WORK TO BE COMPLETED
Find the line in the material below that contains "NilPacket])) /\", then give it again, with all later lines, exactly as shown.

------ MATERIAL PROVIDED

(** [readPacket] as the source has it: the calls inside are calls of
    [readBundle] and of [readPacket] themselves. *)
Lemma readPacket_unfold end_ st :
  readPacket end_ st =
  (b <- Peek1 ;;
   if Byte.eqb b "/" then
     msg <- readMessage ;;
     ret (MessagePacket msg)
   else if Byte.eqb b "#" then
     bundle <- readBundle end_ ;;
     ret (BundlePacket bundle)
   else
     ret NilPacket) st.
Proof.
  unfold readPacket. simpl.
  apply bind_ext_at. intros b st' Hb.
  apply Peek1_state in Hb. subst st'.
  destruct (Byte.eqb b "/"); [reflexivity |].
  destruct (Byte.eqb b "#"); [| reflexivity].
  unfold bind, readBundle, readBundle_rec.
  rewrite (readBundle_with_ext
             (readBundle_loop (length (reader st)) end_)
             (readBundle_loop (S (length (reader st))) end_) st);
    [reflexivity | intros; apply fuel_irrelevant; lia].
Qed.

(** [readBundle] and its loop as the source has them. *)
Lemma readBundle_unfold end_ st :
  readBundle end_ st = readBundle_with (readBundle_for end_) st.
Proof.
  unfold readBundle, readBundle_rec, readBundle_for.
  apply readBundle_with_ext. intros bundle st' Hst'.
  apply fuel_irrelevant; lia.
Qed.

Lemma readBundle_for_unfold end_ bundle st :
  readBundle_for end_ bundle st =
  if start st <? end_ then
    bind_err (binary_Read Tint32)
      (fun _ =>
         add_start 4 ;;
         packet <- readPacket end_ ;;
         readBundle_for end_ (Bundle_Append bundle packet))
      (fun err => add_start 4 ;; fail err)
      st
  else (Ret bundle, st).
Proof.
  unfold readBundle_for at 1. simpl.
  destruct (start st <? end_); [| reflexivity].
  apply bind_err_ext_at. intros v st1 Hv.
  apply binary_Read_consumes in Hv. destruct Hv as (n & [= <-] & Hv).
  apply bind_ext_at. intros [] st2 Hs.
  apply add_start_reader in Hs. rewrite <- Hs in Hv.
  unfold bind.
  rewrite (proj1 (fuel_irrelevant end_ (length (reader st)))
                 (S (length (reader st2))) st2) by lia.
  fold (readPacket end_ st2).
  destruct (readPacket end_ st2) as [[packet | | | ] st3] eqn:Hp;
    try reflexivity.
  apply (run_le _ _ _ _ (readPacket_total end_ st2)) in Hp.
  unfold readBundle_for. apply fuel_irrelevant; lia.
Qed.

(** ** The packet entry point *)




(** ** The type-tag string *)

(** C7 on the code.  An empty type-tag string does not begin with [','],
    and [readArguments] does not return [ErrInvalidTypeTag] for it: the
    index expression [typetags[0]] panics.  A string that is not empty and
    begins with another character does get [ErrInvalidTypeTag]. *)
Theorem readArguments_empty_typetags_panics :
  (forall msg rest s,
      readArguments msg (mkDecState (x00 :: x00 :: x00 :: x00 :: rest) s) =
      (Panic IndexOutOfRange, mkDecState rest (s + 4))) /\
  fst (readArguments (mkMessage "/a" [])
         (mkDecState (bytes "i" ++ [x00; x00; x00]) 4)) =
    Fail ErrInvalidTypeTag.
Proof.
  split; [reflexivity | vm_compute; reflexivity].
Qed.

(** ** The argument loop *)

Lemma Arguments_Message_Append msg a :
  length (Arguments (Message_Append msg a)) = S (length (Arguments msg)).
Proof. simpl. rewrite length_app. simpl. lia. Qed.

(** A run of the loop over [pre] that appended one argument for every tag
    went through all of [pre]; the loop over a longer tag string goes on
    from where that run ended. *)
Lemma readArguments_loop_app pre :
  forall msg st msg1 st1 rest,
    readArguments_loop pre msg st = (Ret msg1, st1) ->
    length (Arguments msg1) = (length (Arguments msg) + String.length pre)%nat ->
    readArguments_loop (String.append pre rest) msg st =
    readArguments_loop rest msg1 st1.
Proof.
  induction pre as [| c pre IH]; intros msg st msg1 st1 rest Hrun Hlen.
  - simpl in *. injection Hrun as <- <-. reflexivity.
  - simpl in Hrun, Hlen |- *.
    repeat match type of Hrun with
           | (if ?b then _ else _) _ = _ => destruct b
           end;
      try discriminate;
      unfold bind, bind_err in Hrun |- *;
      repeat match type of Hrun with
             | match ?m ?s with _ => _ end = _ =>
               destruct (m s) as [[? | ? | ? | ] ?] eqn:?;
                 try discriminate; simpl in Hrun |- *
             end;
      try (apply IH; [exact Hrun | rewrite Arguments_Message_Append; lia]).
    injection Hrun as <- <-. lia.
Qed.

(** The step of the loop on the tag of a fixed-width argument whose bytes
    are there: one argument of the kind of the tag is appended. *)
Lemma readArguments_loop_fixed_step c t size mk typetags msg st v st' :
  fixed_width_tag c = Some (t, size, mk) ->
  binary_Read t st = (Ret v, st') ->
  readArguments_loop (String c typetags) msg st =
  readArguments_loop typetags (Message_Append msg (mk v))
    (mkDecState (reader st') (start st' + size)).
Proof.
  unfold fixed_width_tag. intros Htag Hread.
  repeat match type of Htag with
         | (if (c =? ?x)%char then _ else _) = _ =>
           destruct (Ascii.eqb_spec c x) as [-> | _];
             [injection Htag as <- <- <-;
              cbn [readArguments_loop Ascii.eqb Bool.eqb];
              unfold bind, bind_err; rewrite Hread; reflexivity |]
         end.
  discriminate.
Qed.

(** The step of the loop on ['T'] and ['F']: a boolean is appended and no
    byte is read. *)
Lemma readArguments_loop_bool_step (b : bool) typetags msg st :
  readArguments_loop (String (if b then "T" else "F")%char typetags) msg st =
  readArguments_loop typetags (Message_Append msg (ArgBool b)) st.
Proof. destruct b; reflexivity. Qed.

(** The step of the loop on a character that is no tag. *)
Lemma readArguments_loop_unsupported c typetags msg st :
  existsb (Ascii.eqb c) (list_ascii_of_string "ihfdsbtTF") = false ->
  readArguments_loop (String c typetags) msg st =
  (Fail (ErrUnsupportedTypeTag c), st).
Proof.
  cbn [existsb list_ascii_of_string]. intros H.
  repeat (apply orb_false_elim in H; destruct H as [? H]).
  cbn [readArguments_loop].
  repeat match goal with
         | E : (c =? ?x)%char = false |- _ => rewrite E; clear E
         end.
  reflexivity.
Qed.

(** ** Blobs *)

(** C4 on the code.  [readBlob] asks [binary.Read] to fill an [int], which
    has no fixed size: the call is refused before a byte is read, and
    [readBlob] returns that error on every input.  A well-formed blob, the
    length 2, the bytes ["ab"] and two bytes of padding, is not decoded. *)
Theorem readBlob_fails_on_every_input :
  (forall st, readBlob st = (Fail (ErrBinaryInvalidType Tint), st)) /\
  readBlob (mkDecState ([x00; x00; x00; x02] ++ bytes "ab" ++ [x00; x00]) 0) <>
    (Ret (bytes "ab", 8), mkDecState [] 0).
Proof.
  split; [reflexivity | discriminate].
Qed.

(** C6 on the code.  A tag ['b'] never appends an argument: the loop of
    [readArguments] ends there with the error of [readBlob], whatever
    follows, and a message with a complete blob is not decoded. *)
Theorem readArguments_loop_blob_tag_fails :
  (forall typetags msg st,
      readArguments_loop (String "b" typetags) msg st =
      (Fail (ErrBinaryInvalidType Tint), st)) /\
  fst (readPacket 16 (mkDecState dgram_blob 0)) =
    Fail (ErrBinaryInvalidType Tint).
Proof.
  split; [reflexivity | vm_compute; reflexivity].
Qed.

(** ** The timetag argument *)

(** C10.  Let the type-tag string be [","], tags [pre], a ['t'] and tags
    [post]; let the arguments of [pre] decode, one for every tag, and let
    the 8 bytes of the timetag not be there, so that [binary.Read] fails.
    Then [readArguments] returns a nil error, and the message it leaves
    holds the arguments of [pre] only: the timetag and all that follow it
    are missing. *)
Theorem readArguments_timetag_error_discarded :
  forall msg st pre post n st0 msg1 st1 err st2,
    readPaddedString st = (Ret (String "," (String.append pre (String "t" post)), n), st0) ->
    readArguments_loop pre msg (mkDecState (reader st0) (start st0 + n)) =
      (Ret msg1, st1) ->
    length (Arguments msg1) = (length (Arguments msg) + String.length pre)%nat ->
    binary_Read Tuint64 st1 = (Fail err, st2) ->
    readArguments msg st = (Ret msg1, st2) /\
    (length (Arguments msg1) <
     length (Arguments msg) +
     String.length (String.append pre (String "t" post)))%nat.
Proof.
  intros msg st pre post n st0 msg1 st1 err st2 Htags Hpre Hlen Hread.
  split.
  - unfold readArguments, bind at 1. rewrite Htags.
    unfold bind at 1, add_start. cbn [fst snd negb Ascii.eqb Bool.eqb].
    rewrite (readArguments_loop_app _ _ _ _ _ _ Hpre Hlen).
    cbn [readArguments_loop Ascii.eqb Bool.eqb].
    unfold bind_err. rewrite Hread. reflexivity.
  - rewrite Hlen. clear. induction pre; simpl in *; lia.
Qed.

(** C10 at work: [",it"], an int32 and three bytes decode, without error,
    to a message that holds the int32 alone. *)
Lemma readArguments_timetag_error_discarded_witness :
  fst (readArguments (mkMessage "/a" [])
         (mkDecState (drop 4 dgram_timetag_short) 4)) =
  Ret (mkMessage "/a" [ArgInt32 7]).
Proof.
  refine (f_equal fst
            (proj1 (readArguments_timetag_error_discarded
                      (mkMessage "/a" []) _ "i" "" 4
                      (mkDecState (drop 8 dgram_timetag_short) 4)
                      (mkMessage "/a" [ArgInt32 7])
                      (mkDecState (drop 12 dgram_timetag_short) 12)
                      ErrUnexpectedEOF
                      (mkDecState [] 12) _ _ _ _)));
    vm_compute; reflexivity.
Defined.

(** ** The accounting of string arguments *)

(** What [readArguments] adds to [*start] for a string of [n] bytes, next to
    the bytes the string takes on the wire: the same when [n] is not a
    multiple of 4, and 4 less when it is. *)
Lemma string_accounting_gap n :
  0 <= n ->
  n + padBytesNeeded n =
  (n + 1 + padBytesNeeded (n + 1)) - (if n mod 4 =? 0 then 4 else 0).
Proof.
  intros Hn. unfold padBytesNeeded.
  rewrite (Z.rem_mod_nonneg n 4), (Z.rem_mod_nonneg (n + 1) 4) by lia.
  pose proof (Z.mod_pos_bound n 4 ltac:(lia)) as Hr.
  pose proof (Z.mod_pos_bound (n + 1) 4 ltac:(lia)) as Hr1.
  rewrite !Z.rem_mod_nonneg by lia.
  assert (E1 : (n + 1) mod 4 = (n mod 4 + 1) mod 4)
    by (rewrite Z.add_mod by lia; reflexivity).
  rewrite E1.
  assert (C : n mod 4 = 0 \/ n mod 4 = 1 \/ n mod 4 = 2 \/ n mod 4 = 3) by lia.
  destruct C as [C | [C | [C | C]]]; rewrite C; vm_compute Z.eqb;
    cbv iota;
    repeat match goal with
           | |- context [Z.modulo ?a 4] =>
             let v := eval vm_compute in (Z.modulo a 4) in
             change (Z.modulo a 4) with v
           end; lia.
Qed.

Lemma length_string_of_list_byte bs :
  String.length (string_of_list_byte bs) = length bs.
Proof.
  induction bs as [| b bs IH]; simpl; [reflexivity |].
  f_equal. exact IH.
Qed.

(** What [readPaddedString] returns as its count is the size of the string
    on the wire, terminator and padding included, and it is the number of
    bytes it consumed. *)
Lemma readPaddedString_count st s n st' :
  readPaddedString st = (Ret (s, n), st') ->
  n = len s + 1 + padBytesNeeded (len s + 1) /\
  Z.of_nat (length (reader st)) = Z.of_nat (length (reader st')) + n /\
  start st' = start st.
Proof.
  unfold readPaddedString.
  destruct (index_nul (reader st)) as [k |]; [| discriminate].
  match goal with |- context [(?a <=? ?b)%nat] =>
    destruct (Nat.leb_spec a b) as [Hle | Hle] end; [| discriminate].
  intros [= <- <- <-]. simpl.
  assert (Hpad : 0 <= padBytesNeeded (Z.of_nat k + 1)).
  { unfold padBytesNeeded.
    rewrite (Z.rem_mod_nonneg (Z.of_nat k + 1) 4) by lia.
    pose proof (Z.mod_pos_bound (Z.of_nat k + 1) 4 ltac:(lia)).
    rewrite Z.rem_mod_nonneg by lia.
    apply Z.mod_pos_bound. lia. }
  unfold len. rewrite length_string_of_list_byte, length_take, length_drop.
  rewrite Nat.min_l by lia. repeat split; lia.
Qed.

(** The step of the loop on a tag ['s']: the string is appended, the input
    is where [readPaddedString] left it, and [*start] has advanced by the
    content length rounded up to a multiple of 4, which is 4 short of the
    bytes consumed whenever the content length is a multiple of 4. *)
Lemma readArguments_loop_string_step typetags msg st s n st' :
  readPaddedString st = (Ret (s, n), st') ->
  readArguments_loop (String "s" typetags) msg st =
  readArguments_loop typetags (Message_Append msg (ArgString s))
    (mkDecState (reader st')
       (start st + (n - (if len s mod 4 =? 0 then 4 else 0)))).
Proof.
  intros H. destruct (readPaddedString_count _ _ _ _ H) as (Hn & _ & Hs).
  cbn [readArguments_loop Ascii.eqb Bool.eqb].
  unfold bind at 1. rewrite H. unfold bind at 1, add_start.
  cbn [fst snd reader start].
  rewrite Hs, Hn, string_accounting_gap by (unfold len; lia).
  reflexivity.
Qed.

(** C5 on the code.  The string ["abcd"] takes 8 bytes on the wire, its
    terminator and padding included, and the decoder consumes them; the
    count [*start] advances by 4.  After the whole message of 16 bytes the
    count is 12.  (For ["abc"], 4 bytes on the wire, it advances by 4.)
    In a bundle of 36 bytes that ends with this message the loop
    [for *start < end] therefore goes round once more: it reads 40 bytes,
    4 of them behind the datagram, and appends a nil packet. *)
Theorem string_argument_accounting_short :
  readArguments_loop "s" (mkMessage "/a" [])
    (mkDecState (bytes "abcd" ++ [x00; x00; x00; x00]) 8) =
    (Ret (mkMessage "/a" [ArgString "abcd"]), mkDecState [] 12) /\
  readPacket 16 (mkDecState dgram_string4 0) =
    (Ret (MessagePacket (mkMessage "/a" [ArgString "abcd"])),
     mkDecState [] 12) /\
  length dgram_string4 = 16%nat /\
  readPacket 12 (mkDecState dgram_string3 0) =
    (Ret (MessagePacket (mkMessage "/a" [ArgString "abc"])),
     mkDecState [] 12) /\
  length dgram_bundle_string4 = 36%nat /\
  fst (readPacket 36 (in_buffer dgram_bundle_string4)) =
    Ret (BundlePacket
           (mkBundle 1 [MessagePacket (mkMessage "/a" [ArgString "abcd"]);
                        NilPacket])) /\
  65535 - Z.of_nat (length (reader (snd (readPacket 36
                                           (in_buffer dgram_bundle_string4))))) = 40.
Proof.
  repeat split; vm_compute; reflexivity.
Qed.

------------

RESPONSE TO THIS EXERCISE
                        NilPacket])) /\
  65535 - Z.of_nat (length (reader (snd (readPacket 36
                                           (in_buffer dgram_bundle_string4))))) = 40.
Proof.
  repeat split; vm_compute; reflexivity.
Qed.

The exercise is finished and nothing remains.